### Assigned task
Your answer should consist only of the lines below from the one with "Create HintDb safe." through the one with "(mret _ ≫= _) _ => apply t_mret", copied exactly.

Collected data:
:::::
(* ===== verification/WpaLogic.v ===== *)
(** Reasoning about the monad of the RSN state machine

    [wp m Q w]: [m] from the world [w] returns, with a result and a world that satisfy
    [Q]; total correctness, which includes that no access leaves its object.
    [steps R m]: whenever [m] returns, the worlds before and after are related by the
    preorder [R]; for what holds of every step of a handler.
    [triple P m Q] and [keeps I m Q]: the same over the state alone. *)
From S2P Require Import Prelude PmksaCache WpaKey WpaSm.

(** ** Weakest preconditions *)
Definition wp {A} (m : M A) (Q : A → world → Prop) (w : world) : Prop :=
  match m w with Ret (a, w') => Q a w' | Abort => False | Undef => False end.

Section wp.
Context {A B : Type}.
Implicit Types (m : M A) (Q : A → world → Prop) (w : world).

Lemma wp_mono m Q Q' w : wp m Q w → (∀ a w', Q a w' → Q' a w') → wp m Q' w.
Proof. unfold wp. destruct (m w) as [[a w']| |]; auto. Qed.

Lemma wp_bind m (f : A → M B) (Q : B → world → Prop) w :
  wp m (λ a w', wp (f a) Q w') w → wp (m ≫= f) Q w.
Proof. unfold wp, mbind, M_bind. destruct (m w) as [[a w']| |]; done. Qed.

(** Through a call with a specification [P]. *)
Lemma wp_use m (f : A → M B) (P : A → world → Prop) (Q : B → world → Prop) w :
  wp m P w → (∀ a w', P a w' → wp (f a) Q w') → wp (m ≫= f) Q w.
Proof. intros H HP. apply wp_bind. eapply wp_mono; [exact H|exact HP]. Qed.

Lemma wp_ret (a : A) Q w : Q a w → wp (mret a) Q w.
Proof. done. Qed.
Lemma wp_ask (f : list event → A) Q w : Q (f (tr w)) w → wp (ask f) Q w.
Proof. done. Qed.
Lemma wp_acc o (a : A) Q w : o = Some a → Q a w → wp (acc o) Q w.
Proof. by intros ->. Qed.
Lemma wp_lift o (a : A) Q w : o = Ret a → Q a w → wp (lift o) Q w.
Proof. by intros ->. Qed.
Lemma wp_with_pm f (a : A) p Q w :
  f (pm (sm w)) = Ret (a, p) → Q a (mk_world ((sm w) <| pm := p |>) (tr w)) → wp (with_pm f) Q w.
Proof. unfold wp, with_pm. by intros ->. Qed.
Lemma wp_returns m Q w : wp m Q w → ∃ a w', m w = Ret (a, w') ∧ Q a w'.
Proof. unfold wp. destruct (m w) as [[a w']| |]; [eauto|done..]. Qed.
End wp.

Lemma wp_get Q w : Q (sm w) w → wp get_sm Q w.
Proof. done. Qed.
Lemma wp_upd f Q w : Q tt (mk_world (f (sm w)) (tr w)) → wp (upd f) Q w.
Proof. done. Qed.
Lemma wp_emit e Q w : Q tt (mk_world (sm w) (e :: tr w)) → wp (emit e) Q w.
Proof. done. Qed.

(** Runs the primitive operations at the head of the program. *)
Ltac wp_step :=
  lazymatch goal with
  | |- wp (mbind _ _) _ _ => apply wp_bind
  | |- wp get_sm _ _ => apply wp_get
  | |- wp (mret _) _ _ => apply wp_ret
  | |- wp (upd _) _ _ => apply wp_upd
  | |- wp (emit _) _ _ => apply wp_emit
  | |- wp (ask _) _ _ => apply wp_ask
  | |- wp (let '(_, _) := ?p in _) _ _ => destruct p
  end; cbv beta.
Ltac wp_run := repeat wp_step.

(** ** Triples

    [triple P m Q]: from every state that satisfies [P], [m] returns a result and a state
    that satisfy [Q].  [keeps I m Q]: [m] keeps [I] and its result satisfies [Q]. *)
Definition triple (P : wpa_sm → Prop) {A} (m : M A) (Q : A → wpa_sm → Prop) : Prop :=
  ∀ w, P (sm w) → wp m (λ a w', Q a (sm w')) w.
Definition keeps (I : wpa_sm → Prop) {A} (m : M A) (Q : A → Prop) : Prop :=
  triple I m (λ a s, I s ∧ Q a).

Section triple.
Context {A B : Type}.
Implicit Types (m : M A) (f : A → M B) (P I : wpa_sm → Prop) (Q : B → wpa_sm → Prop).

Lemma t_mono P m (R R' : A → wpa_sm → Prop) :
  triple P m R → (∀ a s, R a s → R' a s) → triple P m R'.
Proof. intros H HR w Hw. eapply wp_mono; [by apply H|]. intros a w'. apply HR. Qed.
Lemma t_pre P P' m (R : A → wpa_sm → Prop) :
  triple P' m R → (∀ s, P s → P' s) → triple P m R.
Proof. intros H HP w Hw. by apply H, HP. Qed.
Lemma t_seq P m f (R : A → wpa_sm → Prop) Q :
  triple P m R → (∀ a, triple (R a) (f a) Q) → triple P (m ≫= f) Q.
Proof. intros H Hf w Hw. eapply wp_use; [by apply H|]. intros a w' Ha. by apply Hf. Qed.
Lemma t_bind I m f (R : A → Prop) Q :
  keeps I m R → (∀ a, R a → triple I (f a) Q) → triple I (m ≫= f) Q.
Proof. intros H Hf. eapply t_seq; [exact H|]. intros a w [Hw Ha]. by apply Hf. Qed.
Lemma t_get I (f : wpa_sm → M B) Q : (∀ s, I s → triple I (f s) Q) → triple I (get_sm ≫= f) Q.
Proof. intros H w Hw. by apply H. Qed.
Lemma t_ask I (g : list event → A) f Q : (∀ a, triple I (f a) Q) → triple I (ask g ≫= f) Q.
Proof. intros H w Hw. by apply H. Qed.
Lemma t_emit I e (f : unit → M B) Q : triple I (f tt) Q → triple I (emit e ≫= f) Q.
Proof. intros H w Hw. by apply (H (mk_world (sm w) (e :: tr w))). Qed.
Lemma t_upd I g (f : unit → M B) Q :
  (∀ s, I s → I (g s)) → triple I (f tt) Q → triple I (upd g ≫= f) Q.
Proof. intros Hg H w Hw. apply (H (mk_world (g (sm w)) (tr w))). by apply Hg. Qed.
Lemma t_acc I o (a : A) f Q : o = Some a → triple I (f a) Q → triple I (acc o ≫= f) Q.
Proof. by intros ->. Qed.
Lemma t_lift I o (a : A) f Q : o = Ret a → triple I (f a) Q → triple I (lift o ≫= f) Q.
Proof. by intros ->. Qed.
Lemma t_mret I (a : A) f Q : triple I (f a) Q → triple I (mret a ≫= f) Q.
Proof. done. Qed.
Lemma t_assoc {X} I (m : M X) (g : X → M A) f Q :
  triple I (m ≫= λ x, g x ≫= f) Q → triple I ((m ≫= g) ≫= f) Q.
Proof.
  intros H w Hw. specialize (H w Hw). unfold wp, mbind, M_bind in *.
  destruct (m w) as [[x w']| |]; done.
Qed.
Lemma t_ret I (a : A) (R : A → wpa_sm → Prop) : (∀ s, I s → R a s) → triple I (mret a) R.
Proof. intros H w Hw. by apply H. Qed.
Lemma t_last I m (R : A → Prop) (R' : A → wpa_sm → Prop) :
  keeps I m R → (∀ a s, I s → R a → R' a s) → triple I m R'.
Proof. intros H HR. eapply t_mono; [exact H|]. intros a s [Hs Ha]. by apply HR. Qed.
Lemma t_pure (I : wpa_sm → Prop) (X : Prop) m (R : A → wpa_sm → Prop) :
  (X → triple I m R) → triple (λ s, X ∧ I s) m R.
Proof. intros H w [HX Hw]. by apply H. Qed.
End triple.

Lemma t_emit_last I e (R : unit → wpa_sm → Prop) :
  (∀ s, I s → R tt s) → triple I (emit e) R.
Proof. intros H w Hw. by apply H. Qed.
Lemma t_upd_last I g (R : unit → wpa_sm → Prop) :
  (∀ s, I s → R tt (g s)) → triple I (upd g) R.
Proof. intros H w Hw. by apply H. Qed.
Lemma t_ask_last {A} I (g : list event → A) (R : A → wpa_sm → Prop) :
  (∀ a s, I s → R a s) → triple I (ask g) R.
Proof. intros H w Hw. by apply H. Qed.

(** [safe] has the specifications of the calls.  [t_run] runs a program up to an access,
    an update or a call without a specification; the closing goals are left. *)
Create HintDb safe.
Ltac t_step :=
  lazymatch goal with
  | |- keeps _ _ _ => unfold keeps
  | |- triple _ (get_sm ≫= _) _ => apply t_get; intros ? ?
  | |- triple _ (ask _ ≫= _) _ => apply t_ask; intros ?
  | |- triple _ (emit _ ≫= _) _ => apply t_emit
  | |- triple _ (mret _ ≫= _) _ => apply t_mret
  | |- triple _ ((_ ≫= _) ≫= _) _ => apply t_assoc
  | |- triple _ ((if ?c then _ else _) ≫= _) _ => destruct c eqn:?
  | |- triple _ ((match ?x with _ => _ end) ≫= _) _ => destruct x eqn:?
  | |- triple _ (upd _ ≫= _) _ => apply t_upd; [by eauto with safe|]
  | |- triple _ (_ ≫= _) _ => eapply t_bind; [solve [eauto with safe]|intros ? ?]
  | |- triple _ (mret _) _ => apply t_ret; intros ? ?
  | |- triple _ (emit _) _ => apply t_emit_last; intros ? ?
  | |- triple _ (ask _) _ => apply t_ask_last; intros ? ? ?
  | |- triple _ (upd _) _ => apply t_upd_last; intros ? ?; split; [by eauto with safe|done]
  | |- triple _ (if ?c then _ else _) _ => destruct c eqn:?
  | |- triple _ (match ?x with _ => _ end) _ => destruct x eqn:?
  | |- triple _ _ _ => eapply t_last; [solve [eauto with safe]|intros ? ? ? ?]
  end; cbv beta zeta.
Ltac t_run := repeat t_step.

(** Through an access, in its continuation. *)
Ltac t_access L :=
  let x := fresh "x" in let Hx := fresh "Hx" in let Lx := fresh "Lx" in
  destruct L as (x & Hx & Lx); [..|eapply t_acc; [exact Hx|]].

(** ** Inversion of a run *)
Lemma run_bind {A B} (m : M A) (f : A → M B) w b w' :
  (m ≫= f) w = Ret (b, w') → ∃ a w1, m w = Ret (a, w1) ∧ f a w1 = Ret (b, w').
Proof.
  unfold mbind, M_bind. destruct (m w) as [[a w1]| |]; [|done..]. by exists a, w1.
Qed.
Lemma run_acc {A} (o : option A) w a w' : acc o w = Ret (a, w') → o = Some a ∧ w' = w.
Proof. unfold acc, lift, access. destruct o; [by intros [= -> ->]|done]. Qed.
Lemma run_lift {A} (o : outcome A) w a w' : lift o w = Ret (a, w') → o = Ret a ∧ w' = w.
Proof. unfold lift. destruct o; [by intros [= -> ->]|done..]. Qed.
Lemma run_ret {A} (x : A) w a w' : mret (M := M) x w = Ret (a, w') → a = x ∧ w' = w.
Proof. by intros [= -> ->]. Qed.

Section run.
Context {A B : Type} (w : world) (r : outcome (B * world)).
Lemma run_get (f : wpa_sm → M B) : (get_sm ≫= f) w = r → f (sm w) w = r.
Proof. done. Qed.
Lemma run_ask (g : list event → A) (f : A → M B) : (ask g ≫= f) w = r → f (g (tr w)) w = r.
Proof. done. Qed.
Lemma run_mret (a : A) (f : A → M B) : (mret a ≫= f) w = r → f a w = r.
Proof. done. Qed.
Lemma run_upd g (f : unit → M B) : (upd g ≫= f) w = r → f tt (mk_world (g (sm w)) (tr w)) = r.
Proof. done. Qed.
Lemma run_emit e (f : unit → M B) : (emit e ≫= f) w = r → f tt (mk_world (sm w) (e :: tr w)) = r.
Proof. done. Qed.
End run.

(** Inverts the first primitive operation of the run [H]. *)
Ltac run_step H :=
  lazymatch type of H with
  | (get_sm ≫= _) _ = _ => apply run_get in H; cbv beta zeta in H
  | (ask _ ≫= _) _ = _ => apply run_ask in H; cbv beta zeta in H
  | (mret _ ≫= _) _ = _ => apply run_mret in H; cbv beta zeta in H
  | (upd _ ≫= _) _ = _ => apply run_upd in H; cbv beta zeta in H
  | (emit _ ≫= _) _ = _ => apply run_emit in H; cbv beta zeta in H
  | (acc ?o ≫= _) ?w = _ =>
      let a := fresh "a" in let w1 := fresh "w" in let Ha := fresh "Ha" in
      apply run_bind in H as (a & w1 & [Ha ->]%run_acc & H)
  | (lift ?o ≫= _) ?w = _ =>
      let a := fresh "a" in let w1 := fresh "w" in let Ha := fresh "Ha" in
      apply run_bind in H as (a & w1 & [Ha ->]%run_lift & H)
  | (_ ≫= _) ?w = _ =>
      let a := fresh "a" in let w1 := fresh "w" in let Ha := fresh "Ha" in
      apply run_bind in H as (a & w1 & Ha & H)
  | mret _ _ = _ => apply run_ret in H as [-> ->]
  | (if ?c then _ else _) _ = _ => destruct c eqn:?
  end.

(** ** Relations that every step respects *)
Definition steps (R : world → world → Prop) {A} (m : M A) : Prop :=
  ∀ w a w', m w = Ret (a, w') → R w w'.

Section steps.
Context (R : world → world → Prop) `{!PreOrder R}.

Lemma steps_bind {A B} (m : M A) (f : A → M B) :
  steps R m → (∀ a, steps R (f a)) → steps R (m ≫= f).
Proof.
  intros Hm Hf w b w' E. unfold mbind, M_bind in E.
  destruct (m w) as [[a w1]| |] eqn:Em; try done.
  transitivity w1; [by eapply Hm|by eapply Hf].
Qed.
Lemma steps_ret {A} (a : A) : steps R (mret a).
Proof. by intros w ? w' [= _ <-]. Qed.
Lemma steps_get : steps R get_sm.
Proof. by intros w ? w' [= _ <-]. Qed.
Lemma steps_ask {A} (f : list event → A) : steps R (ask f).
Proof. by intros w ? w' [= _ <-]. Qed.
Lemma steps_lift {A} (o : outcome A) : steps R (lift o).
Proof. intros w a w'. unfold lift. destruct o; [by intros [= _ <-]|done..]. Qed.
Lemma steps_acc {A} (o : option A) : steps R (acc o).
Proof. apply steps_lift. Qed.
Lemma steps_upd f : (∀ w, R w (mk_world (f (sm w)) (tr w))) → steps R (upd f).
Proof. intros H w a w' [= _ <-]. apply H. Qed.
Lemma steps_emit e : (∀ w, R w (mk_world (sm w) (e :: tr w))) → steps R (emit e).
Proof. intros H w a w' [= _ <-]. apply H. Qed.
Lemma steps_with_pm {A} (f : pmksa_sm → outcome (A * pmksa_sm)) :
  (∀ w p, R w (mk_world ((sm w) <| pm := p |>) (tr w))) → steps R (with_pm f).
Proof.
  intros H w a w'. unfold with_pm. destruct (f (pm (sm w))) as [[? p]| |]; [|done..].
  intros [= _ <-]. apply H.
Qed.
Lemma steps_weaken (R' : world → world → Prop) {A} (m : M A) :
  (∀ w w', R' w w' → R w w') → steps R' m → steps R m.
Proof. intros H Hm w a w' E. eapply H, Hm, E. Qed.
End steps.

(** Walks over a program; [tac] closes the updates and the events, and the calls with a
    lemma of the hint database [steps]. *)
Create HintDb steps.
Ltac steps_walk tac :=
  lazymatch goal with
  | |- steps _ (mbind _ _) => apply steps_bind; [try apply _; done|steps_walk tac|intros ?; steps_walk tac]
  | |- steps _ (mret _) => apply steps_ret; apply _
  | |- steps _ get_sm => apply steps_get; apply _
  | |- steps _ (ask _) => apply steps_ask; apply _
  | |- steps _ (lift _) => apply steps_lift; apply _
  | |- steps _ (acc _) => apply steps_acc; apply _
  | |- steps _ (upd _) => first [solve [eauto with steps] | apply steps_upd; intros; tac]
  | |- steps _ (emit _) => first [solve [eauto with steps] | apply steps_emit; intros; tac]
  | |- steps _ (with_pm _) => apply steps_with_pm; intros; tac
  | |- steps _ (if ?c then _ else _) => destruct c; steps_walk tac
  | |- steps _ (match ?x with _ => _ end) => destruct x; steps_walk tac
  | |- steps _ _ => solve [eauto with steps]
  end.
:::::
### Exercise answer
Create HintDb safe.
Ltac t_step :=
  lazymatch goal with
  | |- keeps _ _ _ => unfold keeps
  | |- triple _ (get_sm ≫= _) _ => apply t_get; intros ? ?
  | |- triple _ (ask _ ≫= _) _ => apply t_ask; intros ?
  | |- triple _ (emit _ ≫= _) _ => apply t_emit
  | |- triple _ (mret _ ≫= _) _ => apply t_mret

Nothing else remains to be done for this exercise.